Good Lord, how I miss her and these few words scarce do the feelings justice. All the wonderful words, psalms, and scriptures we Christians offer upon the passing of a person of faith seem like clichés when they are being said to me. It is a strange feeling during the early days of grief to hold these words as weapons against the loss in one hand and rail about their seeming inadequacy with the other. This seems especially poignant when someone has suffered, or at least the family has suffered, for so long as Jan.

I miss my mother-in-law, miss her quiet wisdom and the look on her face that said she knew more than she was sharing – and found it humorous. She laughed with an ease that bespoke of great practice. It was one of the things about her that continued after the stroke took her from us. We could see glimpses of our beloved Jan when she joined in the laughter during our frequent family gatherings around her. She loves her family; husband, sons and daughter, grandchildren, and great-grandchildren. Cousins, aunts, and uncles all knew the warmth of her heart.

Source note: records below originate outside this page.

Lemma importPoints_Null (l : list value) :
  In Null l -> importPoints StringToNumber NumberToString l = None.
Proof.
  induction l as [|v l IH]; intros H; [contradiction|].
  destruct H as [->|H]; [reflexivity|].
  cbn [importPoints]. rewrite (IH H).
  destruct (importPoint StringToNumber NumberToString v); reflexivity.
Qed.

(** X11.  The import refuses a value that is not an array, and an array with a
    [null] element, however well formed the other elements are; a refused
    import leaves the engine as it was. *)
Theorem import_refusals (e : VoxelEngine (num := num))
    (offsetHSL : Color -> num -> num -> num -> Color) (random : nat -> num) :
  (forall rawData, (forall l, rawData <> Arr l) ->
     importVoxelData StringToNumber NumberToString rawData = None) /\
  (forall l, In Null l ->
     importVoxelData StringToNumber NumberToString (Arr l) = None) /\
  (forall rawData,
     importVoxelData StringToNumber NumberToString rawData = None ->
     handleJsonImport StringToNumber NumberToString offsetHSL random e rawData = e).
Proof.
  split; [|split].
  - intros rawData H. destruct rawData; try reflexivity.
    exfalso. apply (H l). reflexivity.
  - intros l H. apply importPoints_Null. exact H.
  - intros rawData H. unfold handleJsonImport. rewrite H. reflexivity.
Qed.
(** * Configuration resolution of the Vault operator

    A shallow embedding of [pkg/apis/vault/v1alpha1/vault_types.go]: the
    methods of [VaultSpec], [UnsealConfig] and [Vault] that derive facts
    from the user's resource (storage type, HA verdict, version, TLS
    threshold), synthesize the unseal arguments handed to bank-vaults,
    merge the service-registration stanza and default the ingress.

    Go strings are byte strings ([string]); Go maps are [gmap]; a nil
    pointer is [None]; [uint] is [N]; the order in which Go walks a map is
    left open by the [MapIter] class.  Third-party packages are either
    parameters ([Cast], [VersionParsers], [DurationParser]) or, for mergo,
    a model of the part of the package that [ConfigJSON] runs. *)

From Stdlib Require Import ZArith NArith QArith String Ascii List DecimalString.
From stdpp Require Import base gmap strings list sorting.

Set Warnings "-register-all".


(** ** The Go runtime and standard library pieces the code calls *)

Module Go.

(** [fmt.Sprint] of an unsigned integer: its decimal numeral. *)
Definition Sprint (n : N) : string := NilEmpty.string_of_uint (N.to_uint n).

(** [strings.Join(elems, sep)]. *)
Fixpoint Join (elems : list string) (sep : string) : string :=
  match elems with
  | [] => ""
  | [e] => e
  | e :: rest => e +:+ sep +:+ Join rest sep
  end.

(** [sort.Strings]: ascending byte-wise order.  Equal strings cannot be
    told apart, so every correct sort returns the same slice; merge sort
    stands for Go's pattern-defeating quicksort. *)
Definition Strings (a : list string) : list string := merge_sort String.le a.
(** X10.  The callbacks do not check which study is selected: when a second
    study is selected before the first one's time unit has arrived, and the
    first answer comes in after the second, [studyPreferredTimeUnit] ends
    up holding the time unit of the study that is no longer selected. *)
Theorem stale_answer_overwrites_preference (S1 S2 reload1 reload2 v1 v2 : value)
    (r1 r2 d1 d2 : value) (w : World) :
  get_path S1 ["current_metadata"; "version_metadata"; "version_number"] = Ok v1 ->
  get_path S2 ["current_metadata"; "version_metadata"; "version_number"] = Ok v2 ->
  get_prop r1 "data" = Ok d1 ->
  get_prop r2 "data" = Ok d2 ->
  let n := List.length (calls w) in
  let w2 := snd (selectStudy S2 reload2 (snd (selectStudy S1 reload1 w))) in
  let w3 := deliver [(S (S (S n)), Fulfilled r2); (n, Fulfilled r1)] w2 in
  selectedStudy (store w3) = S2 /\
  selectedStudyVersion (store w3) = v2 /\
  studyPreferredTimeUnit (store w3) = d1.
Proof.
  intros Hv1 Hv2 H1 H2 n w2 w3.
  destruct (get_path_head _ _ _ _ Hv1) as [cm1 Hcm1].
  destruct (get_prop_total _ _ _ "uid" Hcm1) as [uid1 Huid1].
  destruct (get_path_head _ _ _ _ Hv2) as [cm2 Hcm2].
  destruct (get_prop_total _ _ _ "uid" Hcm2) as [uid2 Huid2].
  subst w3 w2.
  rewrite (selectStudy_world _ reload1 _ _ w Hv1 Huid1). cbn [snd].
  rewrite (selectStudy_world _ reload2 _ _ _ Hv2 Huid2). cbn [snd calls].
  rewrite length_app. cbn [List.length].
  replace (List.length (calls w) + 3)%nat with (S (S (S n))) by (subst n; lia).
  fold n. do 2 answer_assign_data. cbn [deliver store].
  repeat split.
Qed.

Lemma stale_answer_overwrites_preference_witness :
  let S1 := fixture_study [("study_acronym", VStr "FIRST")] in
  let S2 := fixture_study [("study_acronym", VStr "SECOND")] in
  let w2 := snd (selectStudy S2 VUndefined (snd (selectStudy S1 VUndefined boot))) in
  let w3 := deliver [(3%nat, Fulfilled (VObj [("data", VStr "week")]));
                     (0%nat, Fulfilled (VObj [("data", VStr "day")]))] w2 in
  selectedStudy (store w3) = S2 /\
  selectedStudyVersion (store w3) = VNum 2 /\
  studyPreferredTimeUnit (store w3) = VStr "day".
Proof.
  intros S1 S2 w2 w3.
  apply (stale_answer_overwrites_preference S1 S2 VUndefined VUndefined
           (VNum 2) (VNum 2)
           (VObj [("data", VStr "day")]) (VObj [("data", VStr "week")])
           (VStr "day") (VStr "week") boot);
    reflexivity.
Defined.

End Preferences.

(** ** More on updates and fetches *)

Section Updates.
Import JS StudiesGeneral.

(** X11.  Without a selected study both update actions throw a [TypeError]
    before any call is issued, whatever their argument is. *)
Theorem updates_need_selected_study (arg : value) (w : World) :
  selectedStudy (store w) = VNull \/ selectedStudy (store w) = VUndefined ->
  setStudyPreferredTimeUnit arg w = (Throw TypeError, w) /\
  setSoaPreferences arg w = (Throw TypeError, w).
Proof.
  intros Hsel. unfold setStudyPreferredTimeUnit, setSoaPreferences.
  assert (Huid : get_prop (selectedStudy (store w)) "uid" = Throw TypeError)
    by (destruct Hsel as [-> | ->]; reflexivity).
  rewrite Huid.
  destruct arg; split; reflexivity.
Qed.

Lemma updates_need_selected_study_witness :
  setStudyPreferredTimeUnit
    (VObj [("timeUnitUid", VStr "UnitDefinition_1"); ("protocolSoa", VBool false)])
    boot
  = (Throw TypeError, boot) /\
  setSoaPreferences (VObj [("show_epochs", VBool true)]) (unselectStudy boot)
  = (Throw TypeError, unselectStudy boot).
Proof.
  split.
  - apply (updates_need_selected_study _ boot). left. reflexivity.
  - apply (updates_need_selected_study _ (unselectStudy boot)). left. reflexivity.
Defined.

(** X12.  [setStudyPreferredTimeUnit] updates the store only after the server
    has confirmed.  It issues one call, with the body
    [{unit_definition_uid: timeUnitUid}], and leaves the store as it is; a
    successful answer with [data] then sets [soaPreferredTimeUnit] when
    [protocolSoa] is truthy and [studyPreferredTimeUnit] otherwise, and
    nothing else; a failure changes nothing and reaches the caller that
    awaits the returned promise, so it is not an unhandled rejection. *)
Theorem setStudyPreferredTimeUnit_after_confirmation
    (arg timeUnitUid protocolSoa uid : value) (w : World) (o : outcome) :
  get_prop arg "timeUnitUid" = Ok timeUnitUid ->
  get_prop arg "protocolSoa" = Ok protocolSoa ->
  get_prop (selectedStudy (store w)) "uid" = Ok uid ->
  let n := List.length (calls w) in
  exists w1 w2,
    setStudyPreferredTimeUnit arg w = (Ok (RetPromise (After n)), w1) /\
    calls w1
    = calls w ++ [study_updateStudyPreferredTimeUnit uid
                    (VObj [("unit_definition_uid", timeUnitUid)]) protocolSoa] /\
    store w1 = store w /\
    respond n o w1 = Some w2 /\
    calls w2 = calls w1 /\
    unhandled w2 = unhandled w /\
    match o with
    | Fulfilled resp =>
        match get_prop resp "data" with
        | Ok data =>
            store w2
            = set (if truthy protocolSoa then SoaPreferredTimeUnit
                   else StudyPreferredTimeUnit) data (store w) /\
            awaited (RetPromise (After n)) w2 = Some (Fulfilled VUndefined)
        | Throw e =>
            store w2 = store w /\
            awaited (RetPromise (After n)) w2 = Some (Rejected e)
        end
    | Rejected e =>
        store w2 = store w /\
        awaited (RetPromise (After n)) w2 = Some (Rejected e)
    end.
Proof.
  intros Ht Hp Hu n. unfold setStudyPreferredTimeUnit. rewrite Ht, Hp, Hu.
  eexists. eexists. split; [reflexivity|].
  split; [reflexivity|]. split; [reflexivity|].
  split; [apply respond_fresh|].
  destruct o as [resp|e]; cbn [react].
  - destruct (get_prop resp "data") as [data|e]; cbn;
      repeat split; apply lookup_insert_eq.
  - cbn. repeat split. apply lookup_insert_eq.
Qed.

Lemma setStudyPreferredTimeUnit_after_confirmation_witness :
  let w := assign SelectedStudy (fixture_study []) boot in
  let arg := VObj [("timeUnitUid", VStr "UnitDefinition_1");
                   ("protocolSoa", VBool true)] in
  exists w1 w2,
    setStudyPreferredTimeUnit arg w = (Ok (RetPromise (After 0)), w1) /\
    calls w1
    = [study_updateStudyPreferredTimeUnit (VStr "Study_000001")
         (VObj [("unit_definition_uid", VStr "UnitDefinition_1")]) (VBool true)] /\
    store w1 = store w /\
    respond 0 (Fulfilled (VObj [("data", VStr "week")])) w1 = Some w2 /\
    calls w2 = calls w1 /\
    unhandled w2 = [] /\
    store w2 = set SoaPreferredTimeUnit (VStr "week") (store w) /\
    awaited (RetPromise (After 0)) w2 = Some (Fulfilled VUndefined).
Proof.
  intros w arg.
  apply (setStudyPreferredTimeUnit_after_confirmation arg
           (VStr "UnitDefinition_1") (VBool true) (VStr "Study_000001") w
           (Fulfilled (VObj [("data", VStr "week")])));
    reflexivity.
Defined.

(** X13.  [setSoaPreferences] sends exactly the three flags [show_epochs],
    [show_milestones] and [baseline_as_time_zero] of its argument, in that
    order and nothing else of it (a flag the argument lacks goes out as
    [undefined]), and leaves the store as it is; [soaPreferences] becomes
    the [data] of the answer only once the call has succeeded, and a
    failure changes nothing and reaches the awaiting caller. *)
Theorem setSoaPreferences_after_confirmation (uid : value)
    (members : list (string * value)) (w : World) (o : outcome) :
  get_prop (selectedStudy (store w)) "uid" = Ok uid ->
  let n := List.length (calls w) in
  exists w1 w2,
    setSoaPreferences (VObj members) w = (Ok (RetPromise (After n)), w1) /\
    calls w1
    = calls w ++ [study_updateSoaPreferences uid
                    (VObj [("show_epochs", lookup_member "show_epochs" members);
                           ("show_milestones",
                            lookup_member "show_milestones" members);
                           ("baseline_as_time_zero",
                            lookup_member "baseline_as_time_zero" members)])] /\
    store w1 = store w /\
    respond n o w1 = Some w2 /\
    calls w2 = calls w1 /\
    unhandled w2 = unhandled w /\
    match o with
    | Fulfilled resp =>
        match get_prop resp "data" with
        | Ok data =>
            store w2 = set SoaPreferences data (store w) /\
            awaited (RetPromise (After n)) w2 = Some (Fulfilled VUndefined)
        | Throw e =>
            store w2 = store w /\
            awaited (RetPromise (After n)) w2 = Some (Rejected e)
        end
    | Rejected e =>
        store w2 = store w /\
        awaited (RetPromise (After n)) w2 = Some (Rejected e)
    end.
Proof.
  intros Hu n. unfold setSoaPreferences. cbn [get_prop]. rewrite Hu.
  eexists. eexists. split; [reflexivity|].
  split; [reflexivity|]. split; [reflexivity|].
  split; [apply respond_fresh|].
  destruct o as [resp|e]; cbn [react].
  - destruct (get_prop resp "data") as [data|e]; cbn;
      repeat split; apply lookup_insert_eq.
  - cbn. repeat split. apply lookup_insert_eq.
Qed.

Lemma setSoaPreferences_after_confirmation_witness :
  let w := assign SelectedStudy (fixture_study []) boot in
  let arg := VObj [("show_milestones", VBool true); ("extra", VNum 1);
                   ("show_epochs", VBool false)] in
  exists w1 w2,
    setSoaPreferences arg w = (Ok (RetPromise (After 0)), w1) /\
    calls w1
    = [study_updateSoaPreferences (VStr "Study_000001")
         (VObj [("show_epochs", VBool false); ("show_milestones", VBool true);
                ("baseline_as_time_zero", VUndefined)])] /\
    store w1 = store w /\
    respond 0 (Rejected (Reason (VStr "Conflict"))) w1 = Some w2 /\
    calls w2 = calls w1 /\
    unhandled w2 = [] /\
    store w2 = store w /\
    awaited (RetPromise (After 0)) w2 = Some (Rejected (Reason (VStr "Conflict"))).
Proof.
  intros w arg.
  apply (setSoaPreferences_after_confirmation (VStr "Study_000001")
           [("show_milestones", VBool true); ("extra", VNum 1);
            ("show_epochs", VBool false)] w
           (Rejected (Reason (VStr "Conflict"))));
    reflexivity.
Defined.

(** X14.  An answer changes local storage only when it is the failure of a
    revalidation; and a failure that is not one changes neither the store
    nor the calls: no callback of the store retries or writes on failure. *)
Theorem answers_leave_storage_and_failures_leave_store (id : nat) (o : outcome)
    (r : reaction) (w w' : World) :
  pending w !! id = Some r ->
  respond id o w = Some w' ->
  (r <> AwaitGetStudy \/ (exists v, o = Fulfilled v) ->
   localStorage w' = localStorage w) /\
  (r <> AwaitGetStudy -> (exists e, o = Rejected e) ->
   store w' = store w /\ calls w' = calls w).
Proof.
  intros Hp. unfold respond. rewrite Hp. intros [= <-]. split.
  - intros Hr. destruct r, o; cbn [react];
      repeat match goal with
             | |- context [match ?x with _ => _ end] => destruct x
             end; try reflexivity.
    destruct Hr as [Hr|[v Hv]]; [congruence|discriminate].
  - intros Hr [e ->]. destruct r; try congruence; split; reflexivity.
Qed.

Lemma answers_leave_storage_and_failures_leave_store_witness :
  let w := snd (selectStudy (fixture_study []) VUndefined boot) in
  exists w',
    respond 1 (Rejected (Reason (VStr "Timeout"))) w = Some w' /\
    localStorage w' = localStorage w /\
    store w' = store w /\
    calls w' = calls w.
Proof.
  intros w. eexists. split; [reflexivity|].
  destruct (answers_leave_storage_and_failures_leave_store
              1 (Rejected (Reason (VStr "Timeout")))
              (ThenAssignData SoaPreferredTimeUnit) w _ eq_refl eq_refl)
    as [Hls Hst].
  split; [apply Hls; left; discriminate|].
  apply Hst; [discriminate|eauto].
Defined.
(** A file at [bin/falcon-cli] that the system refuses to start, for
    instance one without the execute permission. *)
Definition unlaunchable : Downloader unit :=
  mkDownloader
    (fun _ _ files e => (LaunchFailed "[Errno 13] Permission denied: './bin/falcon-cli'", files, e))
    (fun _ _ files e => (SpawnFailed "[Errno 13] Permission denied: './bin/falcon-cli'", files, e))
    ascii_text.

(** The project root with a build directory that holds the executable. *)
Definition project_root : World unit :=
  mkWorld ["falcon"]
          (list_to_map [(["falcon"; "build"], Directory 4096);
                        (["falcon"; "build"; "bin"], Directory 4096);
                        (["falcon"; "build"; "bin"; "falcon-cli"], File "ELF")])
          tt [] [].

(** The same tree seen from inside [build], where the scenarios run. *)
Definition build_dir : World unit :=
  mkWorld ["falcon"; "build"] (fs project_root) tt [] [].

End Harness.

(** * Properties of the report generator *)

Module ReportFacts.
Import Report.

Section Rendering.

Variable format_f : nat -> float -> string.

(** The loops of the renderer only append. *)

Lemma add_row_fold (suites : list Suite) (html_content : list Frag) :
  fold_left (add_row format_f) suites html_content
  = (html_content ++ (row_of format_f <$> suites))%list.
Proof.
  revert html_content.
  induction suites as [|s suites IH]; intros html_content; csimpl.
  - by rewrite app_nil_r.
  - rewrite IH. unfold add_row, row_of. by rewrite <- app_assoc.
Qed.

Lemma add_case_fold (cases : list TestCase) (html_content : list Frag) :
  fold_left (add_case format_f) cases html_content
  = (html_content ++ (case_div format_f <$> List.filter not_pass cases))%list.
Proof.
  revert html_content.
  induction cases as [|c cases IH]; intros html_content; csimpl.
  - by rewrite app_nil_r.
  - rewrite IH. unfold add_case at 1. fold (not_pass c).
    destruct (not_pass c); csimpl; [|done].
    by rewrite <- app_assoc.
Qed.

Lemma add_details_step (html_content : list Frag) (s : Suite) :
  add_details format_f html_content s
  = (html_content ++ detail_entry format_f s)%list.
Proof.
  unfold add_details, detail_entry.
  destruct ((0 <? s_failures s)%Z || (0 <? s_errors s)%Z).
  - rewrite add_case_fold. by rewrite <- app_assoc.
  - by rewrite app_nil_r.
Qed.

Lemma add_details_fold (suites : list Suite) (html_content : list Frag) :
  fold_left (add_details format_f) suites html_content
  = (html_content ++ concat (detail_entry format_f <$> suites))%list.
Proof.
  revert html_content.
  induction suites as [|s suites IH]; intros html_content; csimpl.
  - by rewrite app_nil_r.
  - rewrite IH, add_details_step. by rewrite <- app_assoc.
Qed.

(** The document is the head, one row per suite, the end of the table,
    the detail entries of the suites and the foot, in this order. *)
Lemma render_shape (t : Totals) (now : string) :
  render format_f t now
  = (Head (str_int (total_tests t))
          (str_int (total_tests t - total_failures t - total_errors t))
          (str_int (total_failures t)) (str_int (total_errors t))
          (format_f 2 (total_time t))
       :: (row_of format_f <$> all_results t)
       ++ TableEnd
       :: concat (detail_entry format_f <$> all_results t)
       ++ [Foot now])%list.
Proof.
  unfold render. rewrite add_details_fold, add_row_fold.
  csimpl. by rewrite <- !app_assoc.
Qed.

Lemma is_row_rows (suites : list Suite) :
  List.filter is_row (row_of format_f <$> suites) = row_of format_f <$> suites.
Proof. induction suites as [|s suites IH]; csimpl; [done | by rewrite IH]. Qed.

Lemma is_row_details (suites : list Suite) :
  List.filter is_row (concat (detail_entry format_f <$> suites)) = [].
Proof.
  induction suites as [|s suites IH]; csimpl; [done|].
  rewrite List.filter_app, IH, app_nil_r.
  unfold detail_entry.
  destruct ((0 <? s_failures s)%Z || (0 <? s_errors s)%Z); csimpl; [|done].
  induction (List.filter not_pass (s_test_cases s)) as [|c l IHl]; csimpl; done.
Qed.

Lemma is_detail_rows (suites : list Suite) :
  List.filter is_detail (row_of format_f <$> suites) = [].
Proof. induction suites as [|s suites IH]; csimpl; done. Qed.
(** The quotient of [daysRemaining] is the floor of the exact ratio. *)
Lemma daysRemaining_floor now contract endDate :
  new_Date (contract !! "end_date") = Some endDate →
  ∃ d, daysRemaining now contract = Some d ∧
       d * MS_PER_DAY ≤ endDate - now < (d + 1) * MS_PER_DAY.
Proof.
  intros Hend. exists ((endDate - now) / MS_PER_DAY). split.
  - unfold daysRemaining. by rewrite Hend.
  - rewrite MS_PER_DAY_eq.
    pose proof (Z.div_mod (endDate - now) 86400000 ltac:(lia)) as Hdm.
    pose proof (Z.mod_pos_bound (endDate - now) 86400000 ltac:(lia)) as Hb.
    lia.
Qed.

(** The three branches of [checkContractStatus], by the number of days. *)
Lemma checkContractStatus_cases now contract d :
  daysRemaining now contract = Some d →
  checkContractStatus now contract !! "status" =
    Some (VStr (if d <? 0 then "expired"
                else if d <=? 30 then "expiring" else "active")).
Proof.
  intros Hd. unfold checkContractStatus. rewrite Hd. simpl.
  destruct (d <? 0); [by rewrite lookup_insert_eq|].
  destruct (d <=? 30); by rewrite lookup_insert_eq.
Qed.

(** An end date that is no date leaves both comparisons false. *)
Lemma checkContractStatus_invalid now contract :
  new_Date (contract !! "end_date") = None →
  checkContractStatus now contract !! "status" = Some (VStr "active").
Proof.
  intros Hend. unfold checkContractStatus, daysRemaining. rewrite Hend.
  simpl. by rewrite lookup_insert_eq.
Qed.

(** The status is always one of the three. *)
Lemma checkContractStatus_status now contract :
  ∃ s, checkContractStatus now contract !! "status" = Some (VStr s) ∧
       (s = "expired" ∨ s = "expiring" ∨ s = "active").
Proof.
  unfold checkContractStatus.
  destruct (num_lt _ 0); [|destruct (num_le _ 30)];
    rewrite lookup_insert_eq; eauto.
Qed.

(** Only the status property is written. *)
Lemma checkContractStatus_other now contract k :
  k ≠ "status" → checkContractStatus now contract !! k = contract !! k.
Proof.
  intros Hk. unfold checkContractStatus.
  destruct (num_lt _ 0); [|destruct (num_le _ 30)];
    by rewrite lookup_insert_ne.
Qed.

(** The status depends on the contract through its end date only. *)
Lemma checkContractStatus_end_date now c1 c2 :
  c1 !! "end_date" = c2 !! "end_date" →
  checkContractStatus now c1 !! "status" = checkContractStatus now c2 !! "status".
Proof.
  intros Heq. unfold checkContractStatus, daysRemaining. rewrite Heq.
  destruct (num_lt _ 0); [|destruct (num_le _ 30)];
    by rewrite !lookup_insert_eq.
Qed.

(** Deriving the status again at the same instant changes nothing. *)
Lemma checkContractStatus_idem now contract :
  checkContractStatus now (checkContractStatus now contract) =
  checkContractStatus now contract.
Proof.
  assert (Hd : daysRemaining now (checkContractStatus now contract) =
               daysRemaining now contract).
  { unfold daysRemaining. by rewrite checkContractStatus_other. }
  unfold checkContractStatus at 1. rewrite Hd. unfold checkContractStatus.
  destruct (num_lt _ 0); [|destruct (num_le _ 30)];
    by rewrite insert_insert_eq.
Qed.

(** C1 (amended): for a contract whose end date is a date, taken as an
    instant, and the instant [now] (which the code never truncates to a
    day), the status is decided by
    daysRemaining = floor((end_date - now) / 1 day):
    expired iff daysRemaining < 0, expiring iff 0 <= daysRemaining <= 30,
    active iff daysRemaining > 30.  In particular an end date that is the
    instant [now] itself gives expiring, one day before [now] expired,
    30 days after [now] expiring and 31 days after [now] active. *)
Theorem checkContractStatus_by_days now contract endDate :
  new_Date (contract !! "end_date") = Some endDate →
  let status := checkContractStatus now contract !! "status" in
  ∃ d, daysRemaining now contract = Some d ∧
    d * MS_PER_DAY ≤ endDate - now < (d + 1) * MS_PER_DAY ∧
    (status = Some (VStr "expired") ↔ d < 0) ∧
    (status = Some (VStr "expiring") ↔ 0 ≤ d ≤ 30) ∧
    (status = Some (VStr "active") ↔ 30 < d) ∧
    (endDate = now → status = Some (VStr "expiring")) ∧
    (endDate = now - MS_PER_DAY → status = Some (VStr "expired")) ∧
    (endDate = now + 30 * MS_PER_DAY → status = Some (VStr "expiring")) ∧
    (endDate = now + 31 * MS_PER_DAY → status = Some (VStr "active")).
Proof.
  intros Hend status.
  destruct (daysRemaining_floor now contract endDate Hend) as (d & Hd & Hfl).
  exists d. split; [done|]. split; [done|].
  assert (Hst : status = Some (VStr (if d <? 0 then "expired"
                  else if d <=? 30 then "expiring" else "active")))
    by (by apply checkContractStatus_cases).
  rewrite MS_PER_DAY_eq in *.
  assert (Hcases : (d < 0 ∧ status = Some (VStr "expired")) ∨
                   (0 ≤ d ≤ 30 ∧ status = Some (VStr "expiring")) ∨
                   (30 < d ∧ status = Some (VStr "active"))).
  { rewrite Hst. destruct (Z.ltb_spec d 0); [by left|].
    destruct (Z.leb_spec d 30); [right; left|right; right]; split; (lia || done). }
  repeat split; intros;
    destruct Hcases as [[? ->]|[[? ->]|[? ->]]]; (done || lia).
Qed.
Variable post_processor : option PostProcessor.
Variables check stderr_is_error : bool.
Variable timeout : option Z.
Variable error_log : option Logger.

(** [execute] run by command [cmd] when the world has answered [i] requests
    and nothing has been recorded yet. *)
Definition attempt (cmd : Cmd.t) (o : nat -> Request -> RawOutcome) (i : nat)
    : Res Result.t * State :=
  execute post_processor check stderr_is_error timeout error_log
          (mkState (fresh cmd) (World.mk o i [])).

Definition outcome_at (cmd : Cmd.t) (o : nat -> Request -> RawOutcome)
    (i : nat) : Res Result.t :=
  fst (attempt cmd o i).

End Attempt.

(** The request [execute] makes, if it gets that far: none when a remote
    command holds no connection. *)
Definition request_of (cmd : Cmd.t) (timeout : option Z) : option Request :=
  match Cmd.cls cmd with
  | LocalCommand =>
      Some (Spawn (Cmd.command cmd) (Cmd.working_directory cmd) timeout)
  | RemoteCommand =>
      match Cmd.connection cmd with
      | Some c => Some (ExecCommand c (Cmd.command cmd) timeout)
      | None => None
      end
  end.

Definition opt_list {A} (a : option A) : list A :=
  match a with
  | Some x => [x]
  | None => []
  end.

I miss my sister. Jan worked my spiritual butt off. She grabbed hold of some sort of faith for me that I could never fathom the reason for. (Yes, she’d grind her teeth at that dangling preposition; probably is now as she stands in God’s Throne room.) But that’s faith in a nutshell. Jan got me to serve on our church’s Session, an elected group of ruling elders, when most people couldn’t. I was called, and she knew it, and I couldn’t say no to her. I suspect the nominating committee she served on then knew that as well. She called on me to say prayers at family dinners and was a quiet source of support as I plied the waters of youth ministry.

I miss my fan. I first started writing for the Messenger, our church newsletter when the Student Ministries Director ask me to write the group’s monthly articles. I loved doing it. It was different than the business writing that I was doing on a daily basis and I relished the opportunity to write about cool kids and the faith they inspired in me. Jan loved it too and made the effort to let me know how much she liked each article and was as sad as I was when the next director came in and took back the responsibility. Aside from my own mother, Jan was my biggest supporter and the hole left behind is significant.

I miss my mother-in-law and the identity she brought to family gatherings. I love the deference she is shown by her sons and daughter. The love and devotion shown by her husband could be written as a chapter by Paul on love in one of his epistles.

Rest well sister. While your works did not earn your way into heaven they nevertheless stand as evidence of a life well lived, well served, and well loved.